* Data for the task
BEGIN

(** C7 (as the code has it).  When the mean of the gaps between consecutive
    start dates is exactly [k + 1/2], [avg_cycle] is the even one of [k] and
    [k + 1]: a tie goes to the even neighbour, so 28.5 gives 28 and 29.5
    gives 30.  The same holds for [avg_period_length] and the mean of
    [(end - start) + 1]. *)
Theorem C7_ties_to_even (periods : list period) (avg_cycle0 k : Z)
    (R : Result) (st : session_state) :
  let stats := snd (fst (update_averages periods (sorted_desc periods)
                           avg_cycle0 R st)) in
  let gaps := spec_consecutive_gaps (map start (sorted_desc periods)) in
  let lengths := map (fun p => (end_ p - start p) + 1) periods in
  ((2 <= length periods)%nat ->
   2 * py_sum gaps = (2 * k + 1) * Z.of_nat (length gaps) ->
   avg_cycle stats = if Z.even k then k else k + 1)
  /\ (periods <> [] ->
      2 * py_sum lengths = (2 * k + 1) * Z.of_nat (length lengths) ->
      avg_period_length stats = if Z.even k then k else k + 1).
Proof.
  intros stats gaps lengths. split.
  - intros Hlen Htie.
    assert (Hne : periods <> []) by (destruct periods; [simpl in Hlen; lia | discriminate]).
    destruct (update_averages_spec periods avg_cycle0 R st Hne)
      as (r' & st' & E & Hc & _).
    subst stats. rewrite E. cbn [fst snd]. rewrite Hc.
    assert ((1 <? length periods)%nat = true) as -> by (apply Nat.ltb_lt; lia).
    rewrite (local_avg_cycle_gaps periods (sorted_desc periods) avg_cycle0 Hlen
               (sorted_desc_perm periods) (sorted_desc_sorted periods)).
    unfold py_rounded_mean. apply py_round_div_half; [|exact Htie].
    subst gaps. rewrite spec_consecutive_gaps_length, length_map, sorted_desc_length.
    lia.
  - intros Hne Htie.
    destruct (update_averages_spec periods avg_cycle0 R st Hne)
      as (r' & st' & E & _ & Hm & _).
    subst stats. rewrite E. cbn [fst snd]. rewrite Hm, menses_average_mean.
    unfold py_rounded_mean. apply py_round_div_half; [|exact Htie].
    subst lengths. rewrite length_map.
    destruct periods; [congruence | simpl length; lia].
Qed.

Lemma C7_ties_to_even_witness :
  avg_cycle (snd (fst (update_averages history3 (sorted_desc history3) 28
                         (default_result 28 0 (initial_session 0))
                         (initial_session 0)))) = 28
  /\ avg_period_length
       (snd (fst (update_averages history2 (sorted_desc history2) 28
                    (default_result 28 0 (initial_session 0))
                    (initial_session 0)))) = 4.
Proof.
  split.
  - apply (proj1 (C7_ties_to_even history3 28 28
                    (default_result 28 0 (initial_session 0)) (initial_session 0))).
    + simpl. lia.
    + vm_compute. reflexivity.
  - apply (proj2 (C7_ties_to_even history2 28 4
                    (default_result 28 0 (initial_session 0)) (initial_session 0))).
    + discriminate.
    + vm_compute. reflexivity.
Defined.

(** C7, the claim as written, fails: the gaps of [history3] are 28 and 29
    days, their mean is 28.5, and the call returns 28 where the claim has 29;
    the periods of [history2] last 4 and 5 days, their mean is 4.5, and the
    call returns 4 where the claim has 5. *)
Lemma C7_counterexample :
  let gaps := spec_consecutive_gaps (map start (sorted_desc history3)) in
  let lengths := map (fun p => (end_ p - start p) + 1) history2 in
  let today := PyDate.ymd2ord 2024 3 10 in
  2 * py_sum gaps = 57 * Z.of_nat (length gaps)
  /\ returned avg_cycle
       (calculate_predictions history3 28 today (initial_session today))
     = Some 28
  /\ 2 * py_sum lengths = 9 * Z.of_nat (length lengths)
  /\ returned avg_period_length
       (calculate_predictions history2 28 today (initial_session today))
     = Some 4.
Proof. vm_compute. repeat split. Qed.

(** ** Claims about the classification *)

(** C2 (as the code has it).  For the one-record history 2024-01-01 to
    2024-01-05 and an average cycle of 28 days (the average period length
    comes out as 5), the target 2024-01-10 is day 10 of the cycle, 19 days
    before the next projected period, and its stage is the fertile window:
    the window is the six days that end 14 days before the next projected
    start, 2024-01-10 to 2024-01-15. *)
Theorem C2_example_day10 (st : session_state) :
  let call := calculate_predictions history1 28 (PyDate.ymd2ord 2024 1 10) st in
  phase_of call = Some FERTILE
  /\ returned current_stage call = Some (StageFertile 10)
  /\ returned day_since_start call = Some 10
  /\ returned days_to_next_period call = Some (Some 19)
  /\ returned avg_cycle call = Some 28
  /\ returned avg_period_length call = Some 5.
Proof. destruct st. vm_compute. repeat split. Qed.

END

* Work item
All of the data above should be transcribed exactly.

* Written answer
(** C7 (as the code has it).  When the mean of the gaps between consecutive
    start dates is exactly [k + 1/2], [avg_cycle] is the even one of [k] and
    [k + 1]: a tie goes to the even neighbour, so 28.5 gives 28 and 29.5
    gives 30.  The same holds for [avg_period_length] and the mean of
    [(end - start) + 1]. *)
Theorem C7_ties_to_even (periods : list period) (avg_cycle0 k : Z)
    (R : Result) (st : session_state) :
  let stats := snd (fst (update_averages periods (sorted_desc periods)
                           avg_cycle0 R st)) in
  let gaps := spec_consecutive_gaps (map start (sorted_desc periods)) in
  let lengths := map (fun p => (end_ p - start p) + 1) periods in
  ((2 <= length periods)%nat ->
   2 * py_sum gaps = (2 * k + 1) * Z.of_nat (length gaps) ->
   avg_cycle stats = if Z.even k then k else k + 1)
  /\ (periods <> [] ->
      2 * py_sum lengths = (2 * k + 1) * Z.of_nat (length lengths) ->
      avg_period_length stats = if Z.even k then k else k + 1).
Proof.
  intros stats gaps lengths. split.
  - intros Hlen Htie.
    assert (Hne : periods <> []) by (destruct periods; [simpl in Hlen; lia | discriminate]).
    destruct (update_averages_spec periods avg_cycle0 R st Hne)
      as (r' & st' & E & Hc & _).
    subst stats. rewrite E. cbn [fst snd]. rewrite Hc.
    assert ((1 <? length periods)%nat = true) as -> by (apply Nat.ltb_lt; lia).
    rewrite (local_avg_cycle_gaps periods (sorted_desc periods) avg_cycle0 Hlen
               (sorted_desc_perm periods) (sorted_desc_sorted periods)).
    unfold py_rounded_mean. apply py_round_div_half; [|exact Htie].
    subst gaps. rewrite spec_consecutive_gaps_length, length_map, sorted_desc_length.
    lia.
  - intros Hne Htie.
    destruct (update_averages_spec periods avg_cycle0 R st Hne)
      as (r' & st' & E & _ & Hm & _).
    subst stats. rewrite E. cbn [fst snd]. rewrite Hm, menses_average_mean.
    unfold py_rounded_mean. apply py_round_div_half; [|exact Htie].
    subst lengths. rewrite length_map.
    destruct periods; [congruence | simpl length; lia].
Qed.

Lemma C7_ties_to_even_witness :
  avg_cycle (snd (fst (update_averages history3 (sorted_desc history3) 28
                         (default_result 28 0 (initial_session 0))
                         (initial_session 0)))) = 28
  /\ avg_period_length
       (snd (fst (update_averages history2 (sorted_desc history2) 28
                    (default_result 28 0 (initial_session 0))
                    (initial_session 0)))) = 4.
Proof.
  split.
  - apply (proj1 (C7_ties_to_even history3 28 28
                    (default_result 28 0 (initial_session 0)) (initial_session 0))).
    + simpl. lia.
    + vm_compute. reflexivity.
  - apply (proj2 (C7_ties_to_even history2 28 4
                    (default_result 28 0 (initial_session 0)) (initial_session 0))).
    + discriminate.
    + vm_compute. reflexivity.
Defined.

(** C7, the claim as written, fails: the gaps of [history3] are 28 and 29
    days, their mean is 28.5, and the call returns 28 where the claim has 29;
    the periods of [history2] last 4 and 5 days, their mean is 4.5, and the
    call returns 4 where the claim has 5. *)
Lemma C7_counterexample :
  let gaps := spec_consecutive_gaps (map start (sorted_desc history3)) in
  let lengths := map (fun p => (end_ p - start p) + 1) history2 in
  let today := PyDate.ymd2ord 2024 3 10 in
  2 * py_sum gaps = 57 * Z.of_nat (length gaps)
  /\ returned avg_cycle
       (calculate_predictions history3 28 today (initial_session today))
     = Some 28
  /\ 2 * py_sum lengths = 9 * Z.of_nat (length lengths)
  /\ returned avg_period_length
       (calculate_predictions history2 28 today (initial_session today))
     = Some 4.
Proof. vm_compute. repeat split. Qed.

(** ** Claims about the classification *)

(** C2 (as the code has it).  For the one-record history 2024-01-01 to
    2024-01-05 and an average cycle of 28 days (the average period length
    comes out as 5), the target 2024-01-10 is day 10 of the cycle, 19 days
    before the next projected period, and its stage is the fertile window:
    the window is the six days that end 14 days before the next projected
    start, 2024-01-10 to 2024-01-15. *)
Theorem C2_example_day10 (st : session_state) :
  let call := calculate_predictions history1 28 (PyDate.ymd2ord 2024 1 10) st in
  phase_of call = Some FERTILE
  /\ returned current_stage call = Some (StageFertile 10)
  /\ returned day_since_start call = Some 10
  /\ returned days_to_next_period call = Some (Some 19)
  /\ returned avg_cycle call = Some 28
  /\ returned avg_period_length call = Some 5.
Proof. destruct st. vm_compute. repeat split. Qed.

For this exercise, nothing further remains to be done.